Danke für die Antwort.
Ich weiß aber leider nicht genau wie ich das mit der CPU1200 vergleichen soll.
Gibt es bei Beckhoff überhaupt einen Ladespeicher oder ist Ladespeicher=Programmspeicher? Was würde man bei Beckhoff unter Arbeitsspeicher verstehen?


----------



## Cassandra (7 Januar 2011)

MatthiasSt schrieb:


> Danke für die Antwort.
> Ich weiß aber leider nicht genau wie ich das mit der CPU1200 vergleichen soll.
> Gibt es bei Beckhoff überhaupt einen Ladespeicher oder ist Ladespeicher=Programmspeicher? Was würde man bei Beckhoff unter Arbeitsspeicher verstehen?



Hallo Matthias,
 bis wann musst du denn deine Hausaufgabe abgeben?
 Poste doch hier mal die komplette Aufgabenstellung,  
 dann kann dir bestimmt jemand helfen. 

 LG Cassandra


----------



## drfunfrock (8 Januar 2011)

MatthiasSt schrieb:


> Danke für die Antwort.
> Ich weiß aber leider nicht genau wie ich das mit der CPU1200 vergleichen soll.
> Gibt es bei Beckhoff überhaupt einen Ladespeicher oder ist Ladespeicher=Programmspeicher? Was würde man bei Beckhoff unter Arbeitsspeicher verstehen?



Bei Beckhoff hast du statt irgendwelcher Merker Variablen. Die Variablen entsprechen dem, wass du in Visual Basic oder C hast. Du kannst auch Variablen mit einem Aus- oder Eingang verlinken, um diese zu beeinflussen.
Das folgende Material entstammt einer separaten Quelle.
Lemma enter_frto_loss_facts sk allowed flag : score (without_reno sk) -> let sk' := tcp_enter_frto_loss sk allowed flag in
  kept sk sk' /\ same_ids sk sk' /\ rx_opt (tp sk') = rx_opt (tp sk) /\ snd_una (tp sk') = snd_una (tp sk) /\
  (forall b, b ∈ sk_write_queue sk' -> skb_id b ∉ unsent sk' -> frto_tags (sacked b)) /\
  (surplus sk' = 0 -> tcp_packets_in_flight (tp sk') = retrans_out (tp sk')) /\ snd_cwnd (tp sk') = u32 (tcp_packets_in_flight (tp sk') + allowed) /\
  frto_counter (tp sk') = 0 /\ icsk_ca_state (icsk sk') = TCP_CA_Loss /\ high_seq (tp sk') = snd_nxt (tp sk).
Proof using TL PL SM CS HI FL.
  intros Hs. unfold tcp_enter_frto_loss.
  match goal with |- context [if tcp_is_reno ?t then ?a else ?b] => assert (E : (if tcp_is_reno t then a else b) = (without_reno sk) <| tp; lost_out := 0 |> <| tp; retrans_out := 0 |>);
    [unfold without_reno; rewrite (reno_ext (tp sk)) by done; by case_match|rewrite E; clear E] end.
  pose proof (frto_walk_ok (without_reno sk) flag Hs) as H. cbn zeta in H. destruct (tcp_for_write_queue frto_loss_skb _ flag) as [sk1 ?]. cbn [fst] in H. destruct H as (R1 & R2 & R3 & [= R4 R5 R6]).
  rewrite set_ca_state_spec, clear_all_spec, clear_partial_spec. cbn zeta.
  assert (Hn : snd_nxt (tp (without_reno sk)) = snd_nxt (tp sk)) by (unfold without_reno; by case_match).
  assert (Ho : rx_opt (tp (without_reno sk)) = rx_opt (tp sk) /\ snd_una (tp (without_reno sk)) = snd_una (tp sk)) by (unfold without_reno; by case_match). destruct Ho as [Ho1 Ho2].
  assert (Hw : same_ids sk (without_reno sk)) by (unfold without_reno; by case_match).
  match goal with |- kept _ ?s /\ _ => set (sk' := s) end.
  assert (Hp : score sk' /\ unsent sk' = unsent sk1 /\ sk_write_queue sk' = sk_write_queue sk1 /\ 
    packets_out (tp sk') = packets_out (tp sk1) /\ sacked_out (tp sk') = sacked_out (tp sk1) /\ lost_out (tp sk') = lost_out (tp sk1) /\ retrans_out (tp sk') = retrans_out (tp sk1)).
  { unfold sk', TCP_ECN_queue_cwr. case_match; (split_and!; [|done..]); (eapply score_hints; [exact R1|done|done|done|]); intros [|[|n]]; try exact (at_sent_none _); exact (sc_hints _ R1 0%nat). }
  destruct Hp as (P1 & P2 & P3 & P4 & P5 & P6 & P7). pose proof (same_ids_trans _ _ _ Hw R2) as Hsame. rewrite P2, P3. split; [|split; [exact Hsame|split; [|split; [|split; [done|]]]]].
  - split; [done|]. split; [by rewrite P2, (same_ids_unsent _ _ Hsame)|]. transitivity (sk_send_head sk1); [done|apply Hsame].
  - rewrite <- Ho1, <- R5. unfold sk', TCP_ECN_queue_cwr. by case_match.
  - rewrite <- Ho2, <- R6. unfold sk', TCP_ECN_queue_cwr. by case_match.
  - split_and!.
    + intros Hsu. apply only_retrans_in_flight; [done|by rewrite P2, P3|done].
    + rewrite in_flight_spec, P4, P5, P6, P7, <- in_flight_spec. unfold sk', TCP_ECN_queue_cwr. by case_match.
    + unfold sk', TCP_ECN_queue_cwr. by case_match.
    + done.
    + rewrite <- Hn, <- R4. unfold sk', TCP_ECN_queue_cwr. by case_match.
Qed.
(** The F-RTO algorithm takes the timeout for genuine (tcp_enter_frto_loss): every sent buffer is
    LOST unless it is SACKED, the counters agree with the tags, only retransmissions are in
    flight, and the connection is in the Loss state until all that was sent is acknowledged. *)
Theorem enter_frto_loss_ok sk allowed flag : score (without_reno sk) -> let sk' := tcp_enter_frto_loss sk allowed flag in
  score sk' /\ unsent sk' = unsent sk /\
  (forall b, b ∈ sk_write_queue sk' -> skb_id b ∉ unsent sk' -> frto_tags (sacked b)) /\
  (surplus sk' = 0 -> tcp_packets_in_flight (tp sk') = retrans_out (tp sk')) /\ snd_cwnd (tp sk') = u32 (tcp_packets_in_flight (tp sk') + allowed) /\
  frto_counter (tp sk') = 0 /\ icsk_ca_state (icsk sk') = TCP_CA_Loss /\ high_seq (tp sk') = snd_nxt (tp sk).
Proof using TL PL SM CS HI FL. intros Hs. destruct (enter_frto_loss_facts sk allowed flag Hs) as ((H1 & H2 & _) & _ & _ & _ & H3). done. Qed.
End Loss.

(** ** Marking *)
Section Marking.
Context {K : Kernel} {TL : TagLaws K} {PL : PcountLaws K} {CL : CongLaws K} {CS : CaStateLaws K} {FL : FlightLaws K} {FR : FragLaws}.
Implicit Types (sk : sock) (b : sk_buff).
Damit gibt es grob gesagt nur Programmspeicher für dein Programm und Speicher für deine Variablen. Es gibt damit auch keinen extra Bereich für die Zuordnung zu deinen Klemmen.


----------



## Thomas_v2.1 (8 Januar 2011)

drfunfrock schrieb:


> Bei Beckhoff hast du statt irgendwelcher Merker Variablen. Die Variablen entsprechen dem, wass du in Visual Basic oder C hast. Du kannst auch Variablen mit einem Aus- oder Eingang verlinken, um diese zu beeinflussen.



Merker gibt es bei Beckhoff genauso wie bei der 1200. Bei den BC haben diese sogar eine besondere Funktion, z.B. kann per Modbus nur auf die Merkerbereiche zugegriffen werden.
Bei Siemens programmiert auch heutzutage (hoffentlich) jeder nur noch symbolisch, also besteht hier auch kein Unterschied. Die Möglichkeit des direkten Adressierens besteht aber im Gegensatz zu TwinCAT.



drfunfrock schrieb:


> Damit gibt es grob gesagt nur Programmspeicher für dein Programm und Speicher für deine Variablen. Es gibt damit auch keinen extra Bereich für die Zuordnung zu deinen Klemmen.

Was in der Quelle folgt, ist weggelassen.